Abstract 1384: Gene Deficiency of Lnk Upregulates Cardiac Myoangiogenesis via Enhancing Proliferation of Bone Marrow-Derived Endothelial Progenitor Cells and Cardiac Stem Cells Post Myocardial Infarction
Background: Lnk is a negative regulator of self-renewal capacity of hematopoietic stem cells (HSCs). We have recently reported that lack of Lnk adaptor protein upregulates endothelial progenitor cell (EPC)-mediated signaling cascade, resulting in improvement of neovasculariza-tion in mouse model of hind limb ischemia. However, morphometrical and functional contribution of Lnk gene deletion to cardiac repair in myocardial ischemia is unknown.

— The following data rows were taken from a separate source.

(** * Outbound mail delivery of the YAMN remailer with Tor routing

    A shallow embedding of [mail.go] (address parsing, MX resolution,
    transport policy, the SMTP session, the delivery sinks and the
    outbound pool) and of [dialThroughTor] from the main file.

    Go strings are byte sequences: they are embedded as [string]
    (a list of [ascii] bytes).  Go [int] values are embedded as [Z];
    the one multiplication of the code that can overflow
    ([time.Duration(n) * time.Second]) has its 64-bit wrap-around
    written out.  [mail.Header] is a Go map from header names to the
    list of their values: it is embedded as a [gmap string (list string)].
    Calls that reach outside the process (files, DNS, sockets, SMTP
    commands, child processes, the logger) are recorded in a trace of
    events; what the outside answers is read from a [World].  The
    reader of [net/mail] is modelled on byte payloads, to read back what
    [assemble] writes. *)

From Stdlib Require Import ZArith Ascii String List Bool Lia.
From stdpp Require Import base option list gmap strings pretty.
(** * logger: a shallow embedding of [logger.go]

    The Go package wraps Uber's zap.  The embedding follows the file top to
    bottom: level names, [Config], [New] with its two encoder profiles,
    the global singleton ([InitGlobal], [Get]), contextual derivation
    ([WithContext], [WithFields]), the environment reader ([FromEnv],
    [getEnv]) and the package-level emission wrappers.

    Pointers ([*Logger], [*zap.Logger]) are locations in two finite-map
    heaps, [nil] is [None].  The parts of zap and of the Go runtime that the
    package calls are modelled next to it: [strings.ToUpper], [os.Getenv],
    [zap.Config.Build], [zap.Logger.With] and the leveled emission methods. *)

From Stdlib Require Import ZArith String Ascii List NArith Bool Lia.
From stdpp Require Import base gmap strings list option.

Local Open Scope string_scope.
Local Open Scope list_scope.

(* ===================================================================== *)
(** ** Go strings *)
(* ===================================================================== *)

(** A Go string is a sequence of bytes; [string] (a list of [ascii], one per
    byte) is exactly that.  [==] on Go strings is bytewise: [String.eqb]. *)

Module strings.

(** [c < utf8.RuneSelf] *)
Definition isASCIIByte (c : ascii) : bool := (N_of_ascii c <? 128)%N.

(** ['a' <= c && c <= 'z'] *)
Definition isLowerByte (c : ascii) : bool :=
  ((97 <=? N_of_ascii c) && (N_of_ascii c <=? 122))%N.

(** [c -= 'a' - 'A'] on a lower-case byte, other bytes unchanged *)
Definition upperByte (c : ascii) : ascii :=
  if isLowerByte c then ascii_of_N (N_of_ascii c - 32) else c.

Fixpoint isASCII (s : string) : bool :=
  match s with
  | EmptyString => true
  | String c rest => isASCIIByte c && isASCII rest
  end.

Fixpoint mapBytes (f : ascii -> ascii) (s : string) : string :=
  match s with
  | EmptyString => EmptyString
  | String c rest => String (f c) (mapBytes f rest)
  end.

Section ToUpper.
(** [strings.Map(unicode.ToUpper, s)], the path Go takes when [s] holds a
    byte >= 0x80.  It decodes UTF-8 and consults the Unicode case tables,
    which are not part of this development. *)
Variable unicodeToUpper : string -> string.
Definition fq_init (blocks : list bref) : M FreeQ unit :=
  modify (qnum (fun _ => Z.of_nat (length blocks))) ;;
  forM (seq 0 (length blocks)) (fq_init_links blocks) ;;
  wr FakeHead (fun _ => new_block (-1)) ;;
  wr FakeTail (fun _ => new_block (-1)) ;;
  if decide (0 < length blocks) then
    first ← deref (head blocks);
    lst ← deref (last blocks);
    wr FakeHead (set_next (Some first)) ;;
    wr first (set_prev (Some FakeHead)) ;;
    wr FakeTail (set_prev (Some lst)) ;;
    wr lst (set_next (Some FakeTail))
  else
    wr FakeHead (set_next (Some FakeTail)) ;;
    wr FakeTail (set_prev (Some FakeHead)).

Definition popleft : M FreeQ bref :=
  hn ← rd FakeHead next_free_block;
  match hn with
  | None | Some FakeTail =>
      n ← gets num_free_blocks;
      assertM (bool_decide (n = 0%Z)) ;;
      raise ValueError
  | Some first =>
      fn ← rd first next_free_block;
      match fn with
      | None => raise RuntimeError
      | Some second =>
          wr FakeHead (set_next (Some second)) ;;
          s ← rd first next_free_block;
          s' ← deref s;
          wr s' (set_prev (Some FakeHead)) ;;
          wr first (set_prev None) ;;
          wr first (set_next None) ;;
          modify (qnum (fun n => (n - 1)%Z)) ;;
          mret first
      end
  end.

(** The body of the [for _ in range(n)] loop of [popleft_n]; the accumulator is
    [(curr_block, ret)]. *)
Definition popleft_n_body (st : option bref * list bref) (_ : nat)
  : M FreeQ (option bref * list bref) :=
  assertM (bool_decide (is_Some st.1)) ;;
  c ← deref st.1;
  nx ← rd c next_free_block;
  wr c (set_prev None) ;;
  wr c (set_next None) ;;
  mret (nx, st.2 ++ [c]).

Definition popleft_n (n : nat) : M FreeQ (list bref) :=
  if decide (n = 0) then mret [] else
  nf ← gets num_free_blocks;
  assertM (bool_decide (Z.of_nat n <= nf)%Z) ;;
  modify (qnum (fun m => (m - Z.of_nat n)%Z)) ;;
  hn ← rd FakeHead next_free_block;
  st ← foldM (seq 0 n) (hn, []) popleft_n_body;
  match st.1 with
  | Some curr =>
      wr FakeHead (set_next (Some curr)) ;;
      wr curr (set_prev (Some FakeHead)) ;;
      mret st.2
  | None => mret st.2
  end.
Lemma append_hashes_current bs toks r :
  0 < bs -> mm_positions r = [] -> hashes_current bs r ->
  exists r', append_output_token_ids (Some (engine_hasher hash_fn NONE_HASH bs)) toks r = Ok r' /\
    mm_positions r' = [] /\ hashes_current bs r' /\ all_token_ids r' = all_token_ids r ++ toks.
Proof.
  unfold hashes_current. intros Hbs Hmm. rewrite full_hashes_plain by done. intros [= Hcur].
  unfold append_output_token_ids. set (r1 := set_tokens _ _ r). unfold engine_hasher.
  set (k := num_tokens r / bs) in *.
  assert (k * bs <= num_tokens r) by (unfold k; pose proof (Nat.Div0.mul_div_le (num_tokens r) bs); lia).
  assert (Hk : k <= num_tokens r1 / bs).
  { apply Nat.Div0.div_le_mono. unfold num_tokens, r1. simpl. rewrite length_app. lia. }
  assert (Hsame : plain_chain bs r None 0 k = plain_chain bs r1 None 0 k).
  { apply plain_chain_ext; [|done..]. symmetry. by apply token_blocks_app. }
  assert (block_hashes r1 = plain_chain bs r1 None 0 k) as Hr1 by (simpl; congruence).
  rewrite (hasher_plain bs r1 k); [|done|done|rewrite Hr1; apply plain_chain_length].
  simpl. eexists; split_and!; [done|done| |done].
  rewrite full_hashes_plain by done. f_equal. simpl. change (block_hashes r) with (block_hashes r1).
  rewrite Hr1. change (num_tokens (set_block_hashes ?l r1)) with (num_tokens r1).
  transitivity (plain_chain bs r1 None 0 (k + (num_tokens r1 / bs - k))); [|apply plain_chain_split].
  replace (k + (num_tokens r1 / bs - k)) with (num_tokens r1 / bs) by lia. by apply plain_chain_ext.
Qed.
End request_hashes.

Lemma concat_token_blocks bs toks n : concat (token_blocks bs toks 0 n) = take (n * bs) toks.
Proof.
  induction n as [|n IH]; [done|]. unfold token_blocks in *. rewrite seq_S, fmap_app, concat_app, IH.
  simpl. rewrite app_nil_r. replace (bs + n * bs) with (n * bs + bs) by lia. apply take_take_drop.
Qed.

Methods and Results: The c-kit+/ Sca-1+/ lineage− cells (KSL) were isolated from bone marrow (BM) of Lnk−/− mice and wild type (WT) mice as an EPC and HSC-enriched population. BrdU incorporation and number of KSL in BM was significantly greater in Lnk−/− mice compared with WT (WT, 0.4±0.0 × 105; Lnk−/−, 3.2±0.4 ×105 cells/ mouse, P<0.05). The number of cardiac stem cells (CSCs; c-kit+/ lineage− cells) isolated from whole heart tissue was greater in Lnk−/− mice than WT (WT, 2.4±0.3 × 104; Lnk−/−, 7.8±0.8 x104 cells/ heart, P<0.05). Next, MI was induced by ligating LAD of WT and Lnk−/− mice. Echocardiography and a micro-tip catheter at day 28 revealed significant preservation of LV function in Lnk−/− mice compared with WT [(1) Fractional shortening: WT, 21.0±0.2; Lnk−/−, 28.5±0.5%, P<0.01, (2) Regional wall motion score: WT, 28.2±0.2; Lnk−/−, 23.5±0.5, P<0.01, (3) +dP/dt: WT, 6896±309; Lnk−/−, 9384±292 mmHg/sec, P<0.01]. Necropsy examination disclosed significant augmentation of capillary density (WT, 91.7±2.4; Lnk−/−, 168.3±5.6 /mm2, P<0.05) and inhibition of LV fibrosis area (WT, 13.5±2.0; Lnk−/−, 6.9 ±2.2%. P<0.05) in Lnk−/− mice. The percentage of KSL in BM 7 days after MI was greater in Lnk−/− mice compared with WT (WT, 7.1±0.1; Lnk, 16.3±0.3%, P<0.05). Number of Sca-1+/ lineage− cells in peripheral blood at day 10 was also higher in Lnk−/ mice than WT (WT, 1.7±0.3 x105; Lnk, 3.6 ±0.6 x105 cells/ ml. P<0.05). Double immunohistochemistry for c-kit and GATA4 or Nkx2.5 demonstrated that CSCs in ischemic myocardium at day 7 were more frequently observed in Lnk−/− mice than WT.
Conclusions: Deficiency of Lnk represents favorable impact on EPC and CSC kinetics, resulting in functional and histological recovery from MI. Inhibition of Lnk gene expression may be a novel therapeutic target for cardiac myoangiogenesis post MI.